WORK INSTRUCTION
Your answer should be only the lines below from the one with "Theorem saveKeys_persists_input_only_when_valid" to the one with "intros Hadmin%is_admin Hschema Hrow.", repeated exactly, ends included.

PROVIDED DATA
(** C7 (amended): an admin call emits one record per bundled app of the
    requested variant, in catalogue order (or fails in the query when the
    resolved category is no category name).  The keys of a record are the
    stored keys verbatim when the row of that slug has the resolved
    category among its categories and its keys are truthy; in every other
    case they are the key names of the app's schema, or null when there
    is no schema, and never a stored value. *)
Theorem listLocal_keys_stored_or_names (ctx : Ctx) (variant : string) (st : Store) :
  session_user_role ctx = ADMIN →
  ∃ recs,
    listLocal' ctx variant st =
      (st, if isAppCategory (resolveCategory variant) then Ok recs else Err PrismaValidationError)
    ∧ Forall2
        (fun app rec =>
           fa_slug rec = la_slug app
           ∧ fa_keys rec =
               match visibleRow st variant (la_slug app) with
               | Some row =>
                   if truthy (Some (app_keys row)) then app_keys row
                   else keyNames appKeysSchemas deriveAppDictKeyFromType app
               | None => keyNames appKeysSchemas deriveAppDictKeyFromType app
               end)
        (filter (fun app => la_variant app = variant) getLocalAppMetadata) recs.
Proof.
  intros Hadmin%is_admin. eexists. split; [by apply listLocal_run|].
  apply Forall2_fmap_r, Forall_Forall2_diag, Forall_forall. intros app _.
  pose proof (filteredApp_fields variant st app) as (? & ? & _). done.
Qed.

(** C10: in an admin call, for every bundled app of the requested variant:
    when the store holds no keys for the app (no row, or a row whose keys
    are null or otherwise falsy) and the schema table has no entry under
    the key derived from the app's type, the emitted keys are null; and
    when the store holds no row for the app, the emitted enabled flag is
    false. *)
Theorem listLocal_null_keys_and_default_flag (ctx : Ctx) (variant : string) (st : Store) :
  session_user_role ctx = ADMIN →
  ∃ recs,
    listLocal' ctx variant st =
      (st, if isAppCategory (resolveCategory variant) then Ok recs else Err PrismaValidationError)
    ∧ Forall2
        (fun app rec =>
           fa_slug rec = la_slug app
           ∧ (truthy (app_keys <$> apps st !! la_slug app) = false →
              appKeysSchemas !! deriveAppDictKeyFromType (la_type app) appKeysSchemas = None →
              fa_keys rec = JNull)
           ∧ (apps st !! la_slug app = None → fa_enabled rec = false))
        (filter (fun app => la_variant app = variant) getLocalAppMetadata) recs.
Proof.
  intros Hadmin%is_admin. eexists. split; [by apply listLocal_run|].
  apply Forall2_fmap_r, Forall_Forall2_diag, Forall_forall. intros app _.
  pose proof (filteredApp_fields variant st app) as (Hslug & Hkeys & Hen).
  split; [done|]. split.
  - intros Hfalsy Hschema. rewrite Hkeys. unfold visibleRow, keyNames.
    rewrite Hschema.
    destruct (apps st !! la_slug app) as [row|]; [|done].
    change (truthy (Some (app_keys row)) = false) in Hfalsy.
    destruct (bool_decide _); [|done]. by rewrite Hfalsy.
  - intros Hnone. rewrite Hen. unfold visibleRow. by rewrite Hnone.
Qed.

(** *** saveKeys *)

Lemma parse_error_is_ZodError schema v e :
  Zod.parse schema v = Err e → ∃ issues, e = ZodError issues.
Proof.
  unfold Zod.parse, Zod.safeParse. intros H.
  destruct v as [[| | | | |data]|]; try (injection H as <-; by eexists).
  destruct (Zod.parseShape (Zod.shape schema) data), (Zod.unknownKeys schema),
    (Zod.extraKeys (Zod.shape schema) data);
    try discriminate; injection H as <-; by eexists.
Qed.

Lemma parse_ok_is_object schema v parsed :
  Zod.parse schema v = Ok parsed → ∃ data, v = Some (JObj data).
Proof.
  unfold Zod.parse, Zod.safeParse. intros H.
  destruct v as [[]|]; try discriminate. by eexists.
Qed.

Lemma saveKeys_run ctx input st schema :
  isAdmin ctx = true →
  appKeysSchemas !! deriveAppDictKeyFromType (sk_type input) appKeysSchemas = Some schema →
  saveKeys' ctx input st =
  match Zod.parse schema (sk_keys input) with
  | Ok _ =>
      match apps st !! sk_slug input with
      | Some row =>
          (setApps <[sk_slug input :=
                       mkApp (app_categories row) (default (app_keys row) (sk_keys input))
                         (app_enabled row)]> st, Ok tt)
      | None => (st, Err PrismaRecordNotFound)
      end
  | Err e => (st, Err e)
  end.
Proof.
  intros Hadmin Hschema. unfold saveKeys. rewrite Hadmin, Hschema. cbn [negb].
  rewrite bind_run. unfold liftR. cbn [fst snd].
  destruct (Zod.parse schema (sk_keys input)); [|done].
  rewrite bind_run. unfold Prisma.app_update_keys.
  by destruct (apps st !! sk_slug input).
Qed.

(** C3 (amended): in an admin call whose type resolves to a schema and whose
    slug names a stored row, a payload that passes validation is written to
    the row's keys exactly as supplied, whatever the parsed result is; a
    payload that fails validation is not written: the call fails with the
    validation error and the store is unchanged. *)
Theorem saveKeys_persists_input_only_when_valid
    (ctx : Ctx) (input : SaveKeysInput) (st : Store) (schema : Zod.ZodObject) (row : AppRow) :
  session_user_role ctx = ADMIN →
  appKeysSchemas !! deriveAppDictKeyFromType (sk_type input) appKeysSchemas = Some schema →
  apps st !! sk_slug input = Some row →
  (∀ parsed, Zod.parse schema (sk_keys input) = Ok parsed →
     ∃ keys,
       sk_keys input = Some keys
       ∧ saveKeys' ctx input st =
           (setApps <[sk_slug input := mkApp (app_categories row) keys (app_enabled row)]> st,
            Ok tt))
  ∧ (∀ e, Zod.parse schema (sk_keys input) = Err e → saveKeys' ctx input st = (st, Err e)).
Proof.
  intros Hadmin%is_admin Hschema Hrow.
  rewrite (saveKeys_run _ _ _ _ Hadmin Hschema), Hrow. split.
  - intros parsed Hparse. destruct (parse_ok_is_object _ _ _ Hparse) as [data Hdata].
    exists (JObj data). rewrite Hparse, Hdata. done.
  - intros e ->. done.
Qed.

(** C4: in an admin call whose type resolves to a schema, a payload that
    fails validation makes the procedure fail with the ZodError carrying
    the issues of the parse, and nothing is written. *)
Theorem saveKeys_invalid_payload_raises
    (ctx : Ctx) (input : SaveKeysInput) (st : Store) (schema : Zod.ZodObject) (e : Error) :
  session_user_role ctx = ADMIN →
  appKeysSchemas !! deriveAppDictKeyFromType (sk_type input) appKeysSchemas = Some schema →
  Zod.parse schema (sk_keys input) = Err e →
  saveKeys' ctx input st = (st, Err e) ∧ ∃ issues, e = ZodError issues.
Proof.
  intros Hadmin%is_admin Hschema Hparse.
  rewrite (saveKeys_run _ _ _ _ Hadmin Hschema), Hparse.
  split; [done|]. by eapply parse_error_is_ZodError.
Qed.

(** The branch of the other apps logs no send at all. *)
Lemma toggle_other_sends_nothing ctx input st row :
  isAdmin ctx = true →
  apps st !! ti_slug input = Some row →
  isCalendarOrVideo (app_categories row) = false →
  outbox (toggle' ctx input st).1 = outbox st.
Proof.
  intros Hadmin Hrow Hcat. rewrite (toggle_run _ _ _ _ Hadmin Hrow). cbv zeta.
  destruct (ti_enabled input); [|done]. cbn [fst].
  match goal with |- context [alertUsers _ ?a ?m ?s] =>
    destruct (alertUsers_other a m s Hcat) as (_ & _ & _ & _ & Hout)
  end.
  by rewrite Hout.
Qed.

(** *** More on toggle: failures, frame, event types, repetition *)

Lemma toggle_non_admin ctx input st :
  isAdmin ctx = false → toggle' ctx input st = (st, Err (TRPCError UNAUTHORIZED)).
Proof. intros Hrole. unfold toggle. by rewrite Hrole. Qed.

Lemma toggle_missing ctx input st :
  isAdmin ctx = true →
  apps st !! ti_slug input = None →
  toggle' ctx input st = (st, Err PrismaRecordNotFound).
Proof.
  intros Hadmin Hrow. unfold toggle. rewrite Hadmin. cbn [negb]. rewrite bind_run.
  unfold Prisma.app_update_enabled. by rewrite Hrow.
Qed.

Lemma alertUsers_tables app appMetadata st :
  appMetadata = List.find (fun localApp => bool_decide (la_slug localApp = app.1)) getLocalAppMetadata →
  let st' := (alertUsers deliver app appMetadata st).1 in
  (alertUsers deliver app appMetadata st).2 = Ok tt
  ∧ apps st' = apps st ∧ users st' = users st ∧ credentials st' = credentials st.
Proof.
  intros ->. destruct app as [slug row]. cbv zeta.
  destruct (isCalendarOrVideo (app_categories row)) eqn:Hcat.
  - destruct (alertUsers_calendar slug row st Hcat) as (? & (? & ? & ? & _) & _). done.
  - destruct (alertUsers_other (slug, row)
                (List.find (fun localApp => bool_decide (la_slug localApp = slug))
                   getLocalAppMetadata) st Hcat) as (? & ? & ? & ? & _). done.
Qed.

Lemma toggle_tables ctx input st row :
  isAdmin ctx = true →
  apps st !! ti_slug input = Some row →
  let st' := (toggle' ctx input st).1 in
  (toggle' ctx input st).2 = Ok (negb (ti_enabled input))
  ∧ apps st' = <[ti_slug input := toggledRow row input]> (apps st)
  ∧ users st' = users st ∧ credentials st' = credentials st.
Proof.
  intros Hadmin Hrow. cbv zeta. rewrite (toggle_run _ _ _ _ Hadmin Hrow). cbv zeta.
  destruct (ti_enabled input) eqn:Hen; [|done]. cbn [fst snd].
  match goal with |- context [alertUsers _ ?a ?m ?s] =>
    destruct (alertUsers_tables a m s eq_refl) as (Hres & Happs & Husers & Hcreds)
  end.
  rewrite Hres, Happs, Husers, Hcreds. done.
Qed.

Lemma assoc_setField_ne {A} (k k' : string) (v : A) l :
  k ≠ k' → assoc k' (setField k v l) = assoc k' l.
Proof.
  intros Hne. induction l as [|[k0 v0] l IH]; simpl.
  - by rewrite decide_False.
  - destruct (decide (k0 = k)) as [->|Hk0]; simpl.
    + by rewrite !decide_False.
    + by rewrite IH.
Qed.

Lemma marksEnabled_disableIn slug e : Prisma.marksEnabled slug (disableIn slug e) = false.
Proof.
  unfold disableIn. destruct (Prisma.marksEnabled slug e) eqn:Hmarked; [|done].
  unfold disabledRow. destruct (disabledMetadata_marked _ _ Hmarked) as (md & -> & Hpath).
  unfold Prisma.marksEnabled. cbn [et_metadata]. by rewrite Hpath.
Qed.

Lemma disableIn_idem slug e : disableIn slug (disableIn slug e) = disableIn slug e.
Proof. unfold disableIn at 1. by rewrite marksEnabled_disableIn. Qed.

Lemma alertUsers_other_eventTypes app appMetadata st :
  isCalendarOrVideo (app_categories app.2) = false →
  eventTypes (alertUsers deliver app appMetadata st).1 = disableIn app.1 <$> eventTypes st.
Proof.
  intros Hcat. unfold alertUsers. rewrite Hcat.
  rewrite bind_run. cbn [Prisma.eventType_findMany snd fst]. rewrite bind_run.
  match goal with |- context [startAll ?ts ?s] =>
    destruct (startAll_never_throws ts s) as [rs Hrs]
  end.
  rewrite Hrs. cbn [mret M_ret snd fst].
  set (rows := filter (fun r : nat * EventType => Prisma.marksEnabled app.1 r.2)
                 (map_to_list (eventTypes st))).
  destruct (startAll_disableOnEventType_rows app appMetadata st rows st) as [Hin Hout].
  { apply NoDup_fst_filter, NoDup_fst_map_to_list. }
  { intros id' e' [Hm Hel]%list_elem_of_filter. apply elem_of_map_to_list in Hel.
    split; [done|]. by apply Is_true_true. }
  cbn [fst] in Hin, Hout.
  apply map_eq. intros id. rewrite lookup_fmap. unfold disableIn.
  destruct (eventTypes st !! id) as [e|] eqn:He; cbn [fmap option_fmap option_map].
  - destruct (Prisma.marksEnabled app.1 e) eqn:Hmarked.
    + apply Hin. apply list_elem_of_filter. split.
      * simpl. by apply Is_true_true.
      * by apply elem_of_map_to_list.
    + rewrite Hout; [done|].
      intros ([id' e'] & Heq & [Hm Hel]%list_elem_of_filter)%list_elem_of_fmap.
      simpl in Heq. subst id'. apply elem_of_map_to_list in Hel.
      rewrite He in Hel. injection Hel as <-. simpl in Hm.
      apply Is_true_true in Hm. congruence.
  - rewrite Hout; [done|].
    intros ([id' e'] & Heq & [_ Hel]%list_elem_of_filter)%list_elem_of_fmap.
    simpl in Heq. subst id'. apply elem_of_map_to_list in Hel. congruence.
Qed.

Lemma store_eq (a b : Store) :
  apps a = apps b → users a = users b → credentials a = credentials b →
  eventTypes a = eventTypes b → outbox a = outbox b → a = b.
Proof. destruct a, b. simpl. by intros -> -> -> -> ->. Qed.

(** What toggle does to the whole store when it sends nothing: enabling,
    or disabling an app that is neither a calendar nor a video app. *)
Lemma toggle_silent ctx input st row :
  isAdmin ctx = true →
  apps st !! ti_slug input = Some row →
  (ti_enabled input = true → isCalendarOrVideo (app_categories row) = false) →
  toggle' ctx input st =
  (mkStore (<[ti_slug input := toggledRow row input]> (apps st)) (users st) (credentials st)
     (if ti_enabled input then disableIn (ti_slug input) <$> eventTypes st else eventTypes st)
     (outbox st),
   Ok (negb (ti_enabled input))).
Proof.
  intros Hadmin Hrow Hcat.
  destruct (toggle_tables ctx input st row Hadmin Hrow) as (Hres & Happs & Husers & Hcreds).
  rewrite (surjective_pairing (toggle' ctx input st)). rewrite Hres. f_equal.
  apply store_eq; cbn [apps users credentials eventTypes outbox]; try done.
  - rewrite (toggle_run _ _ _ _ Hadmin Hrow). cbv zeta.
    destruct (ti_enabled input); [|done]. cbn [fst].
    by rewrite alertUsers_other_eventTypes by (by apply Hcat).
  - rewrite (toggle_run _ _ _ _ Hadmin Hrow). cbv zeta.
    destruct (ti_enabled input); [|done]. cbn [fst].
    match goal with |- context [alertUsers _ ?a ?m ?s] =>
      destruct (alertUsers_other a m s (Hcat eq_refl)) as (_ & _ & _ & _ & Hout)
    end.
    by rewrite Hout.
Qed.

(** X1: for an admin, toggling a slug that has no app row fails with the
    client's record-not-found error and changes nothing, the outbox
    included. *)
Theorem toggle_unknown_slug_fails (ctx : Ctx) (input : ToggleInput) (st : Store) :
  session_user_role ctx = ADMIN →
  apps st !! ti_slug input = None →
  toggle' ctx input st = (st, Err PrismaRecordNotFound).
Proof. intros Hadmin%is_admin Hrow. by apply toggle_missing. Qed.
(** X19.  [__delitem__] of the simple cache never raises; it removes the
    pair with the key, if there is one, and leaves the other pairs in
    their order. *)
Theorem X19_simple_delete (sz : Z) (ops : list op) (k : pyval) :
  let s := run_ops_simple ops (simplelrucache.new sz) in
  simplelrucache.__delitem__ k s
  = (inr (), simplelrucache.Simple
               (filter (λ y, y.1 ≠ k) (simplelrucache.cache s))
               (simplelrucache.size s)).
Proof.
  intros s. destruct (simple_inv_run ops sz) as [[Hnd _] _]. fold s in Hnd.
  destruct s as [l z]. cbn [simplelrucache.cache simplelrucache.size] in *.
  unfold simplelrucache.__delitem__.
  cbn [simplelrucache.cache simplelrucache.size].
  destruct (simplelrucache.scan k 0 l) as [[i x]|] eqn:Hs.
  - apply scan_Some in Hs as (l1 & l2 & -> & -> & Hx & Hk).
    cbn [Nat.add]. rewrite delete_middle.
    rewrite fmap_app in Hnd. simpl in Hnd.
    apply NoDup_app in Hnd as (_ & _ & Hnd).
    apply NoDup_cons in Hnd as [Hk2 _]. rewrite Hx in Hk2.
    rewrite filter_app, filter_cons_False by (intros H; by apply H).
    by rewrite !filter_other_keys by done.
  - apply scan_None in Hs. by rewrite filter_other_keys by done.
Qed.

RESPONSE BELOW
Theorem saveKeys_persists_input_only_when_valid
    (ctx : Ctx) (input : SaveKeysInput) (st : Store) (schema : Zod.ZodObject) (row : AppRow) :
  session_user_role ctx = ADMIN →
  appKeysSchemas !! deriveAppDictKeyFromType (sk_type input) appKeysSchemas = Some schema →
  apps st !! sk_slug input = Some row →
  (∀ parsed, Zod.parse schema (sk_keys input) = Ok parsed →
     ∃ keys,
       sk_keys input = Some keys
       ∧ saveKeys' ctx input st =
           (setApps <[sk_slug input := mkApp (app_categories row) keys (app_enabled row)]> st,
            Ok tt))
  ∧ (∀ e, Zod.parse schema (sk_keys input) = Err e → saveKeys' ctx input st = (st, Err e)).
Proof.
  intros Hadmin%is_admin Hschema Hrow.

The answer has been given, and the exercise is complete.